Lemma read_line_clean_witness :
  Forall line_char (list_ascii_of_string "RAM 5").
Proof.
  apply (read_line_clean 2 (__init__ (arrive 0 ("  RAM 5 " ++ CRLF)))
           (__init__ []) "RAM 5").
  reflexivity.
Defined.

(** ** Commands on a wire that does not fail *)

Lemma read_loop_sound timeout start trace : forall buffer,
  Forall sound trace ->
  (exists r, fst (read_loop timeout start trace buffer) = Ok r)
  /\ Forall sound (snd (read_loop timeout start trace buffer)).
Proof.
  induction trace as [|t rest IH]; intros buffer H; cbn [read_loop].
  - split; [eexists; reflexivity | constructor].
  - inversion H as [|? ? Ht Hrest]; subst.
    destruct (Qltb (now t - start) timeout);
      [|split; [eexists; reflexivity | exact H]].
    destruct (port t) as [|b|] eqn:Ep; [now apply IH | | now elim Ht].
    destruct (Ascii.eqb b LF).
    + destruct (PyStr.truthy (PyStr.strip (decode_ascii_ignore buffer)));
        [split; [eexists; reflexivity | exact Hrest] | now apply IH].
    + destruct (Ascii.eqb b CR); now apply IH.
Qed.

Lemma isascii_join parts :
  PyStr.isascii (PyStr.join " " parts) = forallb PyStr.isascii parts.
Proof.
  unfold PyStr.join. induction parts as [|p parts IH]; [reflexivity|].
  destruct parts as [|q parts].
  - cbn [concat forallb]. now rewrite andb_true_r.
  - change (concat " " (p :: q :: parts))
      with (p ++ String " " (concat " " (q :: parts))).
    rewrite isascii_append. cbn [forallb] in *. f_equal.
    change (String " " (concat " " (q :: parts)))
      with (" " ++ concat " " (q :: parts)).
    rewrite isascii_append. exact IH.
Qed.
(* ===== verification/_CoqProject ===== *)
-Q . S2P
Prelude.v
CInt.v
Pending.v
ChunkBuffer.v
PacketProto.v
Addr.v
Socks.v
UdpGw.v
FairQueue.v
Flow.v
Stream.v
DnsName.v
DnsText.v
DnsCompress.v
Contract.v
TcpClient.v
IpProto.v
DeviceUdp.v
SocksUdpGw.v
DnsHash.v
RrTypes.v
RrList.v
DnsCent.v
DnsCache.v
DnsCacheInv.v
DnsCacheAdd.v
DnsCacheOps.v
DnsCacheSafe.v
CacheLock.v
DnsCacheFile.v
DnsCacheRead.v
DnsCacheDisk.v
DnsCacheReload.v
DnsResponse.v
DnsResponseSpec.v
DnsResponseCache.v
DnsAnswer.v
DnsAnswerSpec.v
DnsAnswerRr.v
DnsAnswerSafe.v
DnsAnswerReply.v
DnsAnswerQuery.v
DnsAnswerOk.v
Bavl.v
BavlShape.v
BavlBalance.v
BavlOps.v
BavlSpec.v
BavlClient.v
(* ===== verification/Prelude.v ===== *)
(** * KiloApp native code: verification library

    KiloApp sends the traffic of an Android device through a SOCKS server.  Its service
    starts two native programs, whose C sources are under [src/app/src/main/jni/]:
    [tun2socks] (in [badvpn/]) takes IP packets from the tun device, and [pdnsd] (in
    [pdnsd/src/]) answers DNS queries from a cache.  This library models the logic of both
    as Rocq functions and proves what it guarantees.

    ** The parts of the program and how they interact

    - Jobs and interfaces.  The objects of badvpn never call each other while one of them
      runs: they put jobs on the stack of a pending group ([BPending]), and the reactor runs
      the job on top.  Packets go from object to object through [PacketPassInterface] and
      [PacketRecvInterface], which turn each call into a job.
    - TCP.  lwIP ends the TCP connections of the device.  For each of them tun2socks has a
      client object, which opens a connection through [BSocksClient] (the SOCKS5 handshake)
      and relays bytes in both directions.
    - UDP.  A packet of the device is parsed and checked in [device_read_handler_send] and
      [process_device_udp_packet].  A DNS query is rewritten and sent to the DNS gateway
      (pdnsd); other datagrams go to [UdpGwClient], which multiplexes them over one stream:
      [BufferWriter] and [PacketProtoEncoder] write packets into [PacketBuffer] (a
      [ChunkBuffer2]), flows share the output through [PacketPassFairQueue],
      [PacketStreamSender] writes the stream, [PacketPassConnector] follows the connection
      as it comes and goes, and [PacketProtoDecoder] splits what comes back into packets.
      [SocksUdpGwClient] keeps the connection to the gateway alive.
    - DNS.  A response of a server is decoded ([decompress_name], [rrs2cent]) into cache
      entries, which [add_cache] puts into the cache: a hash table of entries, whose record
      sets are in a list by age.  The cache is saved to a file and read again, and is
      protected by a lock for readers and writers.  A query of a client is decoded
      ([process_query]) and answered from entries of the cache ([compose_answer]), whose
      names are compressed again ([compress_name]).

    ** Files

    A file models one part; the objects of the C code are records, their functions are
    definitions with the same names.

    - [Prelude]: the monad [M] of handlers, checked access to bytes, lemmas on lists.
    - [CInt]: [misc/byteorder.h], [misc/bsize.h], [misc/balign.h] and others.
    - [Pending]: [base/BPending.c], [flow/PacketPassInterface.c].
    - [ChunkBuffer]: [structure/ChunkBuffer2.h]; the class [PacketStore].
    - [PacketProto]: [flow/PacketProtoEncoder.c] (Module [Encoder]),
      [flow/PacketProtoDecoder.c] (Module [Decoder]).
    - [Addr]: [system/BAddr.h].
    - [Socks]: [socksclient/BSocksClient.c].
    - [UdpGw]: [udpgw_client/UdpGwClient.c].
    - [FairQueue]: [flow/PacketPassFairQueue.c].
    - [Flow]: [flow/PacketRecvInterface.c], [flow/BufferWriter.c], [flow/PacketBuffer.c],
      [flow/PacketProtoFlow.c].
    - [Stream]: [flow/PacketStreamSender.c] (Module [Sender]), [flow/PacketPassConnector.c]
      (Module [Connector]).
    - [Contract], [TcpClient]: [tun2socks/tun2socks.c], the [client_] functions.
    - [IpProto], [DeviceUdp]: [misc/ipv4_proto.h], [misc/ipv6_proto.h], [misc/udp_proto.h];
      [tun2socks/tun2socks.c], the packets of the device.
    - [SocksUdpGw]: [tun2socks/SocksUdpGwClient.c].
    - [DnsName], [DnsText], [DnsCompress]: [dns.c] and [helpers.c], names in messages and as
      text, and their compression.
    - [DnsHash]: [hash.c].
    - [RrTypes], [RrList], [DnsCent], [DnsCache]: [rr_types.h] and [cache.c], the list by age,
      one entry, and the cache; [DnsCacheInv], [DnsCacheAdd], [DnsCacheOps] and
      [DnsCacheSafe] hold the invariant and the theorems.
    - [CacheLock]: the lock of [cache.c].
    - [DnsCacheFile]: the file of [cache.c]; [DnsCacheRead], [DnsCacheDisk] and
      [DnsCacheReload] hold the theorems.
    - [DnsResponse]: [rr_to_cache] and [rrs2cent] of [dns_query.c], the arrays of [list.c];
      [DnsResponseSpec] and [DnsResponseCache] hold the theorems.
    - [DnsAnswer]: [dns_answer.c] from [sva_add] to [process_query].  [DnsAnswerSpec] has the
      format of a record with holes for what is not known yet, [DnsAnswerRr] proves
      [add_rr] right, [DnsAnswerSafe] has the ghost log of the sections and the sets that
      are added to it, [DnsAnswerReply] composes the answer, [DnsAnswerQuery] decodes the
      query, and [DnsAnswerOk] holds the theorems.
    - [Bavl]: [structure/BAVL.h], the tree with parent pointers; [BavlShape] relates the
      nodes in memory to trees, [BavlBalance] proves the rebalancing right, [BavlOps] the
      other functions, [BavlSpec] has the specification, and [BavlClient] puts the trees
      where file [UdpGw] has lists.

    ** How the code is modelled

    A function that changes an object is a function in the monad [M S E]: it has the state
    [S], makes calls to other objects, which are the outputs [E] in their order, and is
    [None] where the C code has no defined result: an assertion that fails, an access
    outside of a buffer or to an object that was freed.  A theorem that a function returns
    is therefore also one that it is safe.  Objects that point to each other live in a heap
    of their own, a finite map from addresses.  Functions that decode bytes return [option]
    for safety and a sum or [rc] for the errors the C code reports.

    Integers are [Z], and a result that is stored in an object of the C code wraps at its
    width; the target has 64 bits and little-endian byte order.

    Other objects are present in one of three ways.  Where the other side is modelled, the
    two are composed ([Flow], [Stream]).  Where it only has to be of a kind, it is a class
    with laws: [PacketStore] and [PacketStoreLaws] of file [ChunkBuffer] are all that
    [PacketBuffer] knows of its buffer, and file [ChunkBuffer] discharges them; and
    [AnswerEnv] with [AnswerEnvLaws] is what an answer is composed from, the cache and the
    resolver, which other threads may change between two calls; and [Comparator] is what a
    balanced tree asks of the order of its values.  Where it is lwIP, a socket or the system,
    it is a contract, a partial function on the calls ([Contract]): a call outside of it is
    an error, and what it may report back are the inputs of a step.  The contract of lwIP
    exists twice, because [tun2socks] does not keep its rule for [ERR_ABRT]: [react] is
    weaker there, and [react_strict] is what lwIP documents; [tcp_client_safe] tells where
    they differ.  [malloc] succeeds or
    fails as a parameter says.

    ** What the theorems show

    - Invariants: every handler of an object keeps its invariant, from which follows that no
      sequence of inputs the contracts allow ends in a failed assertion
      ([BSocksClient_safe], [UdpGwClient_safe], [PacketPassFairQueue_safe],
      [tcp_client_safe], [cache_safe], [cache_lock_excludes]).
    - Refinements: the buffer of packets, the decoder, the flow and the connector implement
      queues of packets ([ChunkBuffer2_fifo], [PacketProtoDecoder_refines],
      [PacketProtoFlow_fifo], [PacketPassConnector_refines]); the table of connections is a
      map with the least recently used reused ([UdpGwClient_SubmitPacket_lru]); the hash
      table is a map on names ([dns_hash_refines_map]); [rrs2cent] implements the format of
      records ([rrs2cent_decodes]), and an answer is the chain of aliases that the resolver
      found, in this format ([compose_answer_correct]); the balanced tree is the ordered
      sequence of its nodes ([BAVL_refines_ordered_nodes]).
    - Equivalence: two ways to read a name ([parsestr2rhn_str2rhn]), the trees of connections
      and the lists that stand for them ([connection_trees_equiv]).
    - Round trips: packets through a stream ([packet_stream_end_to_end]), names through
      compression ([compress_decompress]) and text ([rhn2str_str2rhn]), DNS queries through
      the gateway ([dns_gateway_roundtrip]), the cache through its file
      ([disk_cache_roundtrip]), answers through the decoder of responses
      ([answers_decode]).
    - Safety against made-up input: [decompress_name_spec], [rrs2cent_decodes],
      [read_disk_cache_safe], [device_read_handler_send_safe], [process_query_correct].
    - Progress: [PacketPassFairQueue_fair], [tcp_client_waits],
      [SocksUdpGwClient_reconnects], [cache_lock_no_lost_wakeup], and the termination of
      every function with fuel.
    - Flaws: [recv_abort_keeps_pbuf], [closed_not_aborted] and [timedlock_strands_readers]
      prove behaviour that the authors cannot have wanted.

    ** Fuel and bounds

    Recursion that is not structural has fuel, and a theorem shows that it is enough.
    [decompress_name] has 257 steps: each step but the last copies a label or follows a
    pointer, a name has at most 256 bytes, and at most 255 pointers are followed; the
    theorems about it need no more.  The functions on names have the length of the buffer as
    fuel, for each step moves on.  The callbacks of a TCP client that call each other have
    [FUEL], 5, the depth of their calls.  The list by age and the balanced tree have the
    number of their nodes.  A chain of aliases has [MAX_HOPS] + 1 steps, which is the bound
    of the C loop.
    A theorem whose statement mentions a bound ([2 ^ 31] bytes of a message, counters below
    their width) has the bound of the C type.

    ** Not modelled

    - Code that is input and output: the reactor, sockets, timers and the tun device of
      badvpn; the query state machines, server threads and server tests of pdnsd; logs and
      dumps; [libancillary] and [system.cpp].
    - The balanced trees that the preprocessor generates ([SAvl_impl.h], [CAvl_impl.h]) and
      intrusive lists: such a tree is the ordered list of its nodes, a list is a list.
    - The parser of the configuration of pdnsd, which runs once at the start, and the
      initialisation of both programs.
    - [add_reverse_cache], which goes through the text of an address.
    - The width of [time_t]: a time stamp of the cache is any integer.  A walk through the
      hash table while entries are deleted.
    - lwIP (third party), the programs of badvpn that [Android.mk] does not build, and the
      Kotlin user interface. *)

From Stdlib Require Export ZArith Lia Bool.
From stdpp Require Export base numbers list gmap option.
#[global] Open Scope Z_scope.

[Task requirements] Word for word, reproduce the listing from its first line through the line that has "(PyStr.strip (decode_ascii_ignore buffer)));" in it, and go no further.

[Reply to the exercise]
Lemma read_line_clean_witness :
  Forall line_char (list_ascii_of_string "RAM 5").
Proof.
  apply (read_line_clean 2 (__init__ (arrive 0 ("  RAM 5 " ++ CRLF)))
           (__init__ []) "RAM 5").
  reflexivity.
Defined.

(** ** Commands on a wire that does not fail *)

Lemma read_loop_sound timeout start trace : forall buffer,
  Forall sound trace ->
  (exists r, fst (read_loop timeout start trace buffer) = Ok r)
  /\ Forall sound (snd (read_loop timeout start trace buffer)).
Proof.
  induction trace as [|t rest IH]; intros buffer H; cbn [read_loop].
  - split; [eexists; reflexivity | constructor].
  - inversion H as [|? ? Ht Hrest]; subst.
    destruct (Qltb (now t - start) timeout);
      [|split; [eexists; reflexivity | exact H]].
    destruct (port t) as [|b|] eqn:Ep; [now apply IH | | now elim Ht].
    destruct (Ascii.eqb b LF).
    + destruct (PyStr.truthy (PyStr.strip (decode_ascii_ignore buffer)));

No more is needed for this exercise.